The deciding factor will be what you want to use it for. If it’s just parking the car, then it may not be a great idea to keep the car warm. If, however, you use it as a workshop or gym, you’ll no doubt want to keep it at a comfortable temperature, and therefore insulation would be a good thing.
Here’s one garage owner who’s convinced it’s worth insulating your detached garage:
Yes, insulation is always worth doing no matter if you heat the garage or not. My detatched garage is well insulated. In the summer, it stays 20 or more degrees below outside temperature just by keeping the doors closed. In the winter, the garage stays 30-40 degrees above outside temperature with no heat added. There is enough ground heat rising through the slab to heat it that much and the insulation holds the heat in the garage.The Garage Journal forum
Does Insulating a Garage Door Make a Difference?

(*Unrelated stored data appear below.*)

(** ** Properties of [_PG_init] *)

(** X14: [_PG_init] defines the two variables once.  When it returns, [inited]
    is set, the variables defined are those there were, followed by
    [pgaudit.log] and [pgaudit.log_catalog] if this was the first call that
    returned, and a further call returns at once and changes nothing, also
    when libraries are no longer being preloaded. *)
Theorem PG_init_once (b b1 : Backend) :
  _PG_init b = Returned b1 ->
  inited b1 = true
  /\ custom_variables b1 =
       (if inited b then custom_variables b
        else custom_variables b
               ++ [ConfigString pgaudit_log_variable;
                   ConfigBool pgaudit_log_catalog_variable])
  /\ (forall preload : bool,
        _PG_init (mkBackend (inited b1) preload (custom_variables b1))
          = Returned (mkBackend (inited b1) preload (custom_variables b1))).
Proof.
  unfold _PG_init. destruct (inited b) eqn:Hinit.
  - intros H. inversion H; subst b1. rewrite Hinit. auto.
  - destruct (process_shared_preload_libraries_in_progress b); cbn [negb];
      [|discriminate].
    intros H. inversion H; subst b1.
    unfold set_inited, define_custom_variable.
    cbn [inited process_shared_preload_libraries_in_progress custom_variables].
    rewrite <- app_assoc. auto.
Qed.

Lemma PG_init_once_witness :
  let b := mkBackend false true [] in
  let b1 := mkBackend true true
              [ConfigString pgaudit_log_variable;
               ConfigBool pgaudit_log_catalog_variable] in
  _PG_init b = Returned b1
  /\ _PG_init b1 = Returned b1
  /\ _PG_init (mkBackend true false (custom_variables b1))
       = Returned (mkBackend true false (custom_variables b1)).
Proof.
  intros b b1.
  assert (Hrun : _PG_init b = Returned b1) by reflexivity.
  destruct (PG_init_once b b1 Hrun) as (_ & _ & Hagain).
  split; [exact Hrun|]. split; [exact (Hagain true) | exact (Hagain false)].
Defined.

(** X15: [_PG_init] raises exactly when it has not returned before and
    libraries are not being preloaded; the error is at level [ERROR] with
    SQLSTATE 55000, and it leaves [inited] unset and defines no variable, so
    that a later call made during preloading still defines both. *)
Theorem PG_init_error (b : Backend) :
  (inited b = false /\ process_shared_preload_libraries_in_progress b = false
   <-> exists elevel sqlerrcode message b',
         _PG_init b = Raised elevel sqlerrcode message b')
  /\ (forall elevel sqlerrcode message b',
        _PG_init b = Raised elevel sqlerrcode message b' ->
        elevel = ERROR
        /\ sqlerrcode = ERRCODE_OBJECT_NOT_IN_PREREQUISITE_STATE
        /\ message = "pgaudit must be loaded via shared_preload_libraries"%string
        /\ b' = b
        /\ _PG_init (mkBackend (inited b') true (custom_variables b'))
           = Returned (mkBackend true true
                         (custom_variables b
                            ++ [ConfigString pgaudit_log_variable;
                                ConfigBool pgaudit_log_catalog_variable]))).
Proof.
  unfold _PG_init.
  destruct (inited b) eqn:Hinit;
    [|destruct (process_shared_preload_libraries_in_progress b) eqn:Hpre];
    cbn [negb].
  - split.
    + split; [intros [H _]; discriminate H | intros (? & ? & ? & ? & H); discriminate H].
    + intros ? ? ? ? H; discriminate H.
  - split.
    + split; [intros [_ H]; discriminate H | intros (? & ? & ? & ? & H); discriminate H].
    + intros ? ? ? ? H; discriminate H.
  - split.
    + split; [intros _; eauto | auto].
    + intros elevel sqlerrcode message b' H. inversion H; subst.
      rewrite Hinit. cbn [negb].
      unfold set_inited, define_custom_variable.
      cbn [inited process_shared_preload_libraries_in_progress custom_variables].
      rewrite <- app_assoc. auto 10.
Qed.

Insulating your garage door very much depends on the number of times it’s opened and closed. Every time this happens, most of the stored heat (or cooled air in hot regions) disappears into the ether. In these circumstances, insulating the garage door will not yield benefits.
However, for most normal door usage it may well be worth it, particularly if you spend a lot of time in there.

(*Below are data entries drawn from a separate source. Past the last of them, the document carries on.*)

(** * Verification of the preloader client and of the aarch64 entry-point patcher

    A shallow embedding of [client.c] (the command-forwarding client) and of
    [arch/arch_aarch64.c] (the entry-point patcher), and the properties of
    the wire codec, the argument marshaller, the send loop, the connection
    sequence, the I/O relay loop, the exit-status reader, the argument
    parser and the patch/restore pair.

    Conventions.  A C byte is an integer in [0, 256); a C string is the list
    of bytes found at its address, read up to (not including) the first NUL.
    Fixed-width integers are integers with the wrap-around written out
    ([to_uint8], [to_uint32], [to_int32], ...).  System calls are answered
    by an explicit environment and every call is recorded in a trace. *)

From Stdlib Require Import ZArith List Lia Bool String Ascii.
From stdpp Require Import base tactics list.
Import ListNotations.
Local Open Scope Z_scope.

(** * Part 1: the model *)

(** ** Fixed-width integers *)

Definition to_uint8 (z : Z) : Z := z mod 2 ^ 8.
Definition to_uint16 (z : Z) : Z := z mod 2 ^ 16.
Definition to_uint32 (z : Z) : Z := z mod 2 ^ 32.
Definition to_size_t (z : Z) : Z := z mod 2 ^ 64.
Definition to_int32 (z : Z) : Z := (z + 2 ^ 31) mod 2 ^ 32 - 2 ^ 31.

Definition INT_MAX : Z := 2 ^ 31 - 1.
Definition INT_MIN : Z := - 2 ^ 31.
Definition LONG_MAX : Z := 2 ^ 63 - 1.
Definition LONG_MIN : Z := - 2 ^ 63.

Definition is_int32 (v : Z) : Prop := INT_MIN <= v <= INT_MAX.
Definition is_byte (b : Z) : Prop := 0 <= b < 256.

(** A byte buffer; [byte_at] is the load of a [uint8_t] at an index. *)
Definition bytes := list Z.
Definition byte_at (buf : bytes) (i : nat) : Z := to_uint8 (nth i buf 0).

(** ** Protocol codec ([int32_to_msg], [msg_to_int32]) *)

(** [int32_to_msg] stores the four bytes of [msg], most significant first;
    each store truncates the shifted value to [uint8_t]. *)
Definition int32_to_msg (msg : Z) : bytes :=
  [ to_uint8 (Z.shiftr msg 24);
    to_uint8 (Z.shiftr msg 16);
    to_uint8 (Z.shiftr msg 8);
    to_uint8 (Z.shiftr msg 0) ].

If you decide to go ahead with insulating the garage door, consider buying a new door with an insulated core. This will last you longer and be more efficient. Garage door manufacturers say that an R18 insulated garage door could keep the garage 12 degrees warmer in winter and 25 degrees cooler in summer – but at a cost. It could be up to $2,000 for a new double garage door, and unless you actually need to replace your old one, it may be best to achieve a similar level of insulation by adding styrofoam, sprayed foam, or fiberglass batts, to your existing door.
How Do I Insulate My Garage Door?
So, how do you insulate your existing door? Here’s a short, really helpful video by a DIYer who tackled this job:
Want to know what temperature you should keep your garage at? Check this.
Well, on the basis of my research, I’ve no doubt that I need to insulate my garage, and as I’ll be doing the job myself, I’m probably going to choose the DIY friendly fiberglass batts to pin to the walls, with fiberglass rolls on the ceiling.
Before I start any of that, though, I’m going to be making sure that all the gaps and cracks in the wall (of which I have quite a few) are filled with a can of expanding foam, and my door and windows are weathersealed with strip – it’s an easy win!